News is Where the News Is
There’s a slow but steady trend at TV stations across the country to produce more local news. At least three TV stations recently announced adding a collective 10 hours a week. Several more stations added news in the last year.
Investment in high-definition news production gear may be one impetus. The ROI of local news could be better than syndicated programming; that could be another. Stations don’t say why they’re adding news, other than the usual gobbledygook about serving viewers.
Another thing that goes conveniently unmentioned is the impact on personnel. The Pew Center reported earlier this year that TV newsroom staff numbers had fallen by around 1,600 people since 2008.
It’s easy to watch local news and wonder at its occasional inanity. Several Midwestern stations were ridiculed last spring for featuring a guy posing as a yo-yo champ. In the ensuing down-dressing, it was not unusual to see inquiries about station fact checkers, a species cut from the operational expense column when Sumner Redstone was still in knee breeches.

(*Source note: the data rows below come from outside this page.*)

(* ===== verification/ApiSearch.v ===== *)
(** The searches for call sequences ([fuzz_target/api_graph.rs]: breadth first, deep
    breadth first, random walk, backward search) and the choice of the search. *)

From S2P Require Import Prelude RustStd CleanTypes CallTypes PreludeTypes.
From S2P Require Import FuzzableTypes ApiUtil ModVisibility ApiFunction ApiSequence.
From S2P Require Import ApiGraph Samples SequenceWf Satisfy Merge DeadCode.

(** [self.api_sequences.push(s)] and [self.api_functions_visited[i] = true]. *)
Definition push_sequence (g : ApiGraph) (s : ApiSequence) : ApiGraph :=
  with_sequences g (api_sequences g ++ [s]).
Definition visit_function (g : ApiGraph) (i : nat) : outcome ApiGraph :=
  visited ← vec_store (api_functions_visited g) i true;
  mret (with_visited g visited).

(** ** Breadth-first search *)

(** The first loop of a round: the sequences of length [n] to extend. *)
Definition frontier (stop_at_end_function : bool) (n : nat) (g : ApiGraph)
    : outcome (list ApiSequence) :=
  fold_loop (fun sequence tmp_sequences =>
    ended ← (if stop_at_end_function then is_sequence_ended g sequence else mret false);
    if ended : bool then mret tmp_sequences
    else if len sequence =? n then mret (tmp_sequences ++ [sequence])
    else mret tmp_sequences) (api_sequences g) [].

(** One sequence and one function. [check_all_visited] is called when the sequence
    is extended, and its result is not used. *)
Definition bfs_extend (fast_mode : bool) (sequence : ApiSequence) (api_func_index : nat)
    (g : ApiGraph) : outcome ApiGraph :=
  skip ← (if fast_mode then (api_functions_visited g).[api_func_index] else mret false);
  if skip : bool then mret g
  else
    r ← is_fun_satisfied g ApiType_BareFunction api_func_index sequence;
    match r with
    | None => mret g
    | Some new_sequence => visit_function (push_sequence g new_sequence) api_func_index
    end.

Definition bfs_round (stop_at_end_function fast_mode : bool) (api_function_num n : nat)
    (g : ApiGraph) : outcome ApiGraph :=
  tmp_sequences ← frontier stop_at_end_function n g;
  fold_loop (fun sequence g =>
    fold_loop (bfs_extend fast_mode sequence) (seq 0 api_function_num) g) tmp_sequences g.

Definition bfs (max_len : nat) (stop_at_end_function fast_mode : bool) (g : ApiGraph)
    : outcome ApiGraph :=
  let g := reset_visited (with_sequences g []) in
  if max_len <? 1 then mret g
  else
    let api_function_num := length (api_functions g) in
    let g := push_sequence g ApiSequence_new in
    g ← fold_loop (bfs_round stop_at_end_function fast_mode api_function_num)
          (seq 0 max_len) g;
    if negb stop_at_end_function then Exited 0 else mret g.

Section search.
Context `{HashOrder}.

(** ** Deep breadth-first search *)

(** The loops that insert what [covered] adds to [already_covered], and set the flag. *)
Definition cover_all (covered : list nat) (st : gset nat * bool) : gset nat * bool :=
  foldl (fun '(already_covered, flag) x =>
    if decide (x ∈ already_covered) then (already_covered, flag)
    else ({[x]} ∪ already_covered, true)) st covered.

(** The variables of [_try_deep_bfs]. *)
Record deep_state := mk_deep {
  deep_graph : ApiGraph;
  already_covered_nodes : gset nat;
  already_covered_edges : gset nat;
  has_new_coverage_flag : bool
}.

Definition deep_extend (sequence : ApiSequence) (api_func_index : nat) (st : deep_state)
    : outcome deep_state :=
  r ← is_fun_satisfied (deep_graph st) ApiType_BareFunction api_func_index sequence;
  match r with
  | None => mret st
  | Some new_sequence =>
      let '(nodes, flag) :=
        cover_all (_get_contained_api_functions new_sequence)
          (already_covered_nodes st, has_new_coverage_flag st) in
      let '(edges, flag) :=
        cover_all (hash_order 5 (_covered_dependencies new_sequence))
          (already_covered_edges st, flag) in
      g ← visit_function (push_sequence (deep_graph st) new_sequence) api_func_index;
      mret {| deep_graph := g; already_covered_nodes := nodes;
              already_covered_edges := edges; has_new_coverage_flag := flag |}
  end.

Definition deep_round (max_sequence_number api_function_num n : nat) (st : deep_state)
    : outcome (flow deep_state Empty_set) :=
  let g := deep_graph st in
  let current_sequence_number := length (api_sequences g) in
  let covered_nodes := _visited_nodes_num g in
  if (2 <? n) && (max_sequence_number <=? current_sequence_number * covered_nodes)
  then mret (Break st)
  else
    tmp_sequences ← frontier true n g;
    let st := {| deep_graph := g; already_covered_nodes := already_covered_nodes st;
                 already_covered_edges := already_covered_edges st;
                 has_new_coverage_flag := false |} in
    st ← fold_loop (fun sequence st =>
           fold_loop (deep_extend sequence) (seq 0 api_function_num) st) tmp_sequences st;
    if negb (has_new_coverage_flag st) then mret (Break st) else mret (Next st).

Definition _try_deep_bfs (max_sequence_number : nat) (g : ApiGraph) : outcome ApiGraph :=
  let g := reset_visited (with_sequences g []) in
  let max_len := length (api_functions g) in
  if max_len <? 1 then mret g
  else
    let api_function_num := length (api_functions g) in
    let g := push_sequence g ApiSequence_new in
    st ← run_loop (deep_round max_sequence_number api_function_num) (seq 0 max_len)
           {| deep_graph := g; already_covered_nodes := ∅; already_covered_edges := ∅;
              has_new_coverage_flag := false |};
    mret (deep_graph st).

(** ** Random walk *)

(** [rand] is a third-party crate: [rng k low high] is the value of the [k]-th call
    [gen_range(low, high)], which panics on an empty range. *)
Section random.
Variable rng : nat -> nat -> nat -> nat.

Definition gen_range (k low high : nat) : outcome nat :=
  if low <? high then mret (rng k low high) else Panicked.

(** One step; [k] counts the random numbers drawn so far. *)
Definition walk_step (stop_at_end_function : bool) (max_depth function_len : nat)
    (i : nat) (st : ApiGraph * nat) : outcome (ApiGraph * nat) :=
  let '(g, k) := st in
  let current_sequence_len := length (api_sequences g) in
  chosen_sequence_index ← gen_range k 0 current_sequence_len;
  chosen_sequence ← (api_sequences g).[chosen_sequence_index];
  ended ← (if stop_at_end_function then is_sequence_ended g chosen_sequence else mret false);
  if ended : bool then mret (g, S k)
  else if (0 <? max_depth) && (max_depth <=? len chosen_sequence) then mret (g, S k)
  else
    chosen_fun_index ← gen_range (S k) 0 function_len;
    r ← is_fun_satisfied g ApiType_BareFunction chosen_fun_index chosen_sequence;
    match r with
    | None => mret (g, S (S k))
    | Some new_sequence =>
        g ← visit_function (push_sequence g new_sequence) chosen_fun_index;
        mret (g, S (S k))
    end.

Definition random_walk (max_size : nat) (stop_at_end_function : bool) (max_depth : nat)
    (g : ApiGraph) : outcome ApiGraph :=
  let g := reset_visited (with_sequences g []) in
  if length (api_functions g) <=? 0 then mret g
  else
    let g := push_sequence g ApiSequence_new in
    let function_len := length (api_functions g) in
    st ← fold_loop (walk_step stop_at_end_function max_depth function_len)
           (seq 0 max_size) (g, 0);
    mret st.1.
End random.

(** ** Backward search *)

(** The loop that looks for a dead call before the last one. *)
Definition dead_code_flag (dead_code : list bool) (api_sequence_len : nat) : outcome bool :=
  run_loop (fun j flag =>
    dead ← dead_code.[j];
    if dead : bool then mret (Break true) else mret (Next flag))
    (seq 0 (api_sequence_len - 1)) false.

Definition _choose_candidate_sequence_for_merge (g : ApiGraph) : outcome (list nat) :=
  fold_loop (fun i res =>
    api_sequence ← (api_sequences g).[i];
    dead_code ← _dead_code api_sequence g;
    let api_sequence_len := len api_sequence in
    ended ← is_sequence_ended g api_sequence;
    if ended : bool then mret res
    else if api_sequence_len <=? 0 then mret res
    else if api_sequence_len =? 1 then mret (res ++ [i])
    else
      flag ← dead_code_flag dead_code api_sequence_len;
      if negb flag then mret (res ++ [i]) else mret res)
    (seq 0 (length (api_sequences g))) [].

(** The candidate for the parameter [i] of an unvisited function: the last one that
    fits and has no fuzzable parameter, or the first one that fits and has some. The
    index goes through an [i32]. *)
Definition find_candidate (g : ApiGraph) (candidate_sequences : list nat)
    (unvisited_node i : nat) : outcome (bool * Z) :=
  run_loop (fun candidate_sequence_index '(can_find_dependency_flag, tmp_dependent_index) =>
    candidate_sequence ← (api_sequences g).[candidate_sequence_index];
    last_index ← _last_api_func_index candidate_sequence;
    output_index ← unwrap last_index;
    match check_dependency g ApiType_BareFunction output_index ApiType_BareFunction
            unvisited_node i with
    | Some _ =>
        let tmp_dependent_index := as_i32 (Z.of_nat candidate_sequence_index) in
        if negb (_has_no_fuzzables candidate_sequence)
        then mret (Break (true, tmp_dependent_index))
        else mret (Next (true, tmp_dependent_index))
    | None => mret (Next (can_find_dependency_flag, tmp_dependent_index))
    end) candidate_sequences (false, (-1)%Z).

(** The loop over the parameters of an unvisited function. *)
Definition find_dependents (g : ApiGraph) (candidate_sequences : list nat)
    (unvisited_node : nat) (input_types : list Type_) : outcome (list nat * bool) :=
  fold_loop (fun i '(dependent_sequence_indexes, can_be_covered_flag) =>
    input_type ← input_types.[i];
    if is_fuzzable_type input_type (full_name_map g)
    then mret (dependent_sequence_indexes, can_be_covered_flag)
    else
      r ← find_candidate g candidate_sequences unvisited_node i;
      let '(can_find_dependency_flag, tmp_dependent_index) := (r : bool * Z) in
      if negb can_find_dependency_flag then mret (dependent_sequence_indexes, false)
      else mret (dependent_sequence_indexes ++ [as_usize tmp_dependent_index],
                 can_be_covered_flag))
    (seq 0 (length input_types)) ([], true).

(** [indexes.into_iter().map(|index| self.api_sequences[index].clone()).collect()]. *)
Definition collect_sequences (g : ApiGraph) (indexes : list nat) : outcome (list ApiSequence) :=
  fold_loop (fun index dependent_sequences =>
    s ← (api_sequences g).[index]; mret (dependent_sequences ++ [s])) indexes [].

(** One unvisited function; the second component is [covered_node_this_iteration]. *)
Definition cover_node (candidate_sequences : list nat) (unvisited_node : nat)
    (st : ApiGraph * gset nat) : outcome (ApiGraph * gset nat) :=
  let '(g, covered_node_this_iteration) := st in
  unvisited_api_func ← (api_functions g).[unvisited_node];
  r ← find_dependents g candidate_sequences unvisited_node (inputs unvisited_api_func);
  let '(dependent_sequence_indexes, can_be_covered_flag) := (r : list nat * bool) in
  if can_be_covered_flag then
    dependent_sequences ← collect_sequences g dependent_sequence_indexes;
    merged_sequence ← _merge_sequences dependent_sequences;
    generated ← is_fun_satisfied g ApiType_BareFunction unvisited_node merged_sequence;
    match generated with
    | Some generated_sequence =>
        g ← visit_function (push_sequence g generated_sequence) unvisited_node;
        mret (g, {[unvisited_node]} ∪ covered_node_this_iteration)
    | None => mret (g, covered_node_this_iteration)
    end
  else mret (g, covered_node_this_iteration).

(** One iteration of the backward search, on the functions not visited so far. *)
Definition cover_round (_ : nat) (st : ApiGraph * gset nat)
    : outcome (flow (ApiGraph * gset nat) Empty_set) :=
  let '(g, unvisited_nodes) := st in
  candidate_sequences ← _choose_candidate_sequence_for_merge g;
  st ← fold_loop (cover_node candidate_sequences) (hash_order 6 unvisited_nodes) (g, ∅);
  let '(g, covered_node_this_iteration) := (st : ApiGraph * gset nat) in
  if size covered_node_this_iteration =? 0 then mret (Break (g, unvisited_nodes))
  else mret (Next (g, unvisited_nodes ∖ covered_node_this_iteration)).

(** The nodes that the loop over [api_functions_visited] inserts. *)
Definition unvisited_functions (g : ApiGraph) : outcome (gset nat) :=
  fold_loop (fun i unvisited_nodes =>
    visited ← (api_functions_visited g).[i];
    if negb visited then mret ({[i]} ∪ unvisited_nodes) else mret unvisited_nodes)
    (seq 0 (length (api_functions g))) ∅.

(** What follows the search in the source only prints statistics. *)
Definition _try_to_cover_unvisited_nodes (g : ApiGraph) : outcome ApiGraph :=
  unvisited_nodes ← unvisited_functions g;
  st ← run_loop cover_round (seq 0 (size unvisited_nodes)) (g, unvisited_nodes);
  mret st.1.

(** ** The choice of the search *)

Inductive GraphTraverseAlgorithm :=
| _Bfs | _FastBfs | _BfsEndPoint | _FastBfsEndPoint | _RandomWalk | _RandomWalkEndPoint
| _TryDeepBfs | _DirectBackwardSearch.
#[export] Instance GraphTraverseAlgorithm_eq_dec : EqDecision GraphTraverseAlgorithm.
Proof. solve_decision. Defined.

Definition RANDOM_WALK_STEPS : gmap string nat :=
  {["regex" := 10000; "url" := 10000; "time" := 10000]}.

Definition generate_all_possoble_sequences (rng : nat -> nat -> nat -> nat)
    (algorithm : GraphTraverseAlgorithm) (g : ApiGraph) : outcome ApiGraph :=
  let bfs_max_len := 3 in
  let random_walk_max_size :=
    match RANDOM_WALK_STEPS !! _crate_name g with Some n => n | None => 100000 end in
  let random_walk_max_depth := 0 in
  let max_sequence_number := 100000 in
  match algorithm with
  | _Bfs => bfs bfs_max_len false false g
  | _FastBfs => bfs bfs_max_len false true g
  | _BfsEndPoint => bfs bfs_max_len true false g
  | _FastBfsEndPoint => bfs bfs_max_len true true g
  | _TryDeepBfs => _try_deep_bfs max_sequence_number g
  | _RandomWalk => random_walk rng random_walk_max_size false random_walk_max_depth g
  | _RandomWalkEndPoint => random_walk rng random_walk_max_size true random_walk_max_depth g
  | _DirectBackwardSearch =>
      _try_to_cover_unvisited_nodes (reset_visited (with_sequences g []))
  end.

Definition default_generate_sequences (rng : nat -> nat -> nat -> nat) (g : ApiGraph)
    : outcome ApiGraph :=
  g ← generate_all_possoble_sequences rng _BfsEndPoint g;
  _try_to_cover_unvisited_nodes g.
End search.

The reality is, fewer people are being asked to do more and more work for no more pay. The quality of that work is bound to be affected, though there seems to prevail an executive-level assumption that audiences won’t notice. As if consumers of news won’t pick up on cut corners. That they’ll completely buy into the marketspeak about being served.
Nothing could be further from the truth.
Anyone working on or near the front line of news knows the audience is armed with razors. They notice every little detail that’s out of place, absurd, incorrect, repeated, somewhat unremarkable and everything in between. Such people clearly have more time and resources than, say, those who booked amazing yo-yo guy. But that doesn’t matter.

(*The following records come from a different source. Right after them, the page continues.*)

(* ===== verification/BackwardSearch.v ===== *)
(** The backward search: it keeps the contract of a search, and it stops only when no
    unvisited function can be reached by merging the sequences found. *)

From S2P Require Import Prelude RustStd CleanTypes CallTypes PreludeTypes.
From S2P Require Import FuzzableTypes ApiUtil ModVisibility ApiFunction ApiSequence.
From S2P Require Import ApiGraph Samples SequenceWf Satisfy Merge DeadCode ApiSearch.
From S2P Require Import SearchCorrect.

(** ** Specification *)

(** A sequence may be merged: it is not ended, and every result but the last one is
    needed. *)
Definition mergeable (g : ApiGraph) (s : ApiSequence) : Prop :=
  is_sequence_ended g s = Ret false /\ 0 < len s /\ forall k, S k < len s -> needed g s k.

(** The result of the last call of [s] fits the parameter [i] of the function [node]. *)
Definition feeds (g : ApiGraph) (node i : nat) (s : ApiSequence) : Prop :=
  exists lf, last_function s = Some lf /\
    check_dependency g ApiType_BareFunction lf ApiType_BareFunction node i <> None.

(** The parameters that need a dependency. *)
Definition needs_dependency (g : ApiGraph) (tys : list Type_) (i : nat) : bool :=
  match tys !! i with
  | Some ty => negb (is_fuzzable_type ty (full_name_map g))
  | None => false
  end.
Definition dependent_params (g : ApiGraph) (tys : list Type_) (n : nat) : list nat :=
  List.filter (needs_dependency g tys) (seq 0 n).

(** Why a function stays unvisited: a parameter that no sequence feeds, or sequences that
    feed all of them, whose merge the extension refuses. *)
Inductive blocked (g g' : ApiGraph) (node : nat) : Prop :=
| blocked_param f i :
    api_functions g !! node = Some f -> i < length (inputs f) ->
    needs_dependency g (inputs f) i = true ->
    (forall s, s ∈ api_sequences g' -> mergeable g s -> ~ feeds g node i s) ->
    blocked g g' node
| blocked_merge f ss merged :
    api_functions g !! node = Some f ->
    Forall2 (fun s i => s ∈ api_sequences g' /\ mergeable g s /\ feeds g node i s) ss
      (dependent_params g (inputs f) (length (inputs f))) ->
    _merge_sequences ss = Ret merged ->
    is_fun_satisfied g ApiType_BareFunction node merged = Ret None ->
    blocked g g' node.

(** ** The candidates *)
Section backward.
Context `{HashOrder} (g : ApiGraph) (Hdeps : deps_ok g).

Lemma dead_code_flag_returns dead n :
  n <= length dead ->
  returns (dead_code_flag dead n)
    (fun flag => flag = false <-> forall k, S k < n -> dead !! k = Some false).
Proof.
  intros Hn. unfold dead_code_flag.
  apply (run_loop_returns _ (fun pre flag => flag = false /\
    forall k, k ∈ pre -> dead !! k = Some false)).
  - split; [done|]. intros k ?%not_elem_of_nil. done.
  - intros pre j post flag Hseq [-> Hpre].
    assert (Hj : j < n - 1).
    { assert (j ∈ seq 0 (n - 1)) as Hin by (rewrite Hseq; set_solver).
      apply elem_of_seq in Hin. lia. }
    apply returns_bind_index; [lia|]. intros [|] Hd; apply returns_ret.
    + split; [done|]. intros Hall. specialize (Hall j ltac:(lia)). congruence.
    + split; [done|]. intros k. rewrite elem_of_app, list_elem_of_singleton.
      intros [?| ->]; auto.
  - intros flag [-> Hall]. split; [|done]. intros _ k Hk. apply Hall, elem_of_seq. lia.
Qed.

Definition candidates_ok (g' : ApiGraph) (cs : list nat) : Prop :=
  forall i, i ∈ cs <-> exists s, api_sequences g' !! i = Some s /\ mergeable g s.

The paucity of resources and the ever-increasing workloads of TV reporters does not matter a whit to the audience. They expect—and deserve—reliable information. Each and every one of them adds up to the rating points held forth in great servility to advertisers.
The biggest untold news story might very well be the state of news itself. People in TV news are commonly perceived to be making money hand over fist. The majority, however, are getting paid just about enough to maintain a 16-foot Airstream on blocks.
It’s no wonder that when Mike James and Mona Scott launched News Blues in 1998, it quickly went viral, before there was such a thing online. News Blues was a sort of early social network for TV news employees. It was getting 5,000 hits an hour within two months of launching, much of it in the form of spleen-venting.
“The overwhelming response, the open floodgate of anger, speaks volumes to the pent-up frustration and hostility within the industry,” James told the Online Journalism Review.
Ironically, the industry charged with upholding free speech went after James and Scott with cease-and-desist orders. The pair responded by taking the site mainstream and pay-walling it. It would be interesting to see what would turn up if News Blues were launched today, though sadly and likely, it would be more of the same. Much more.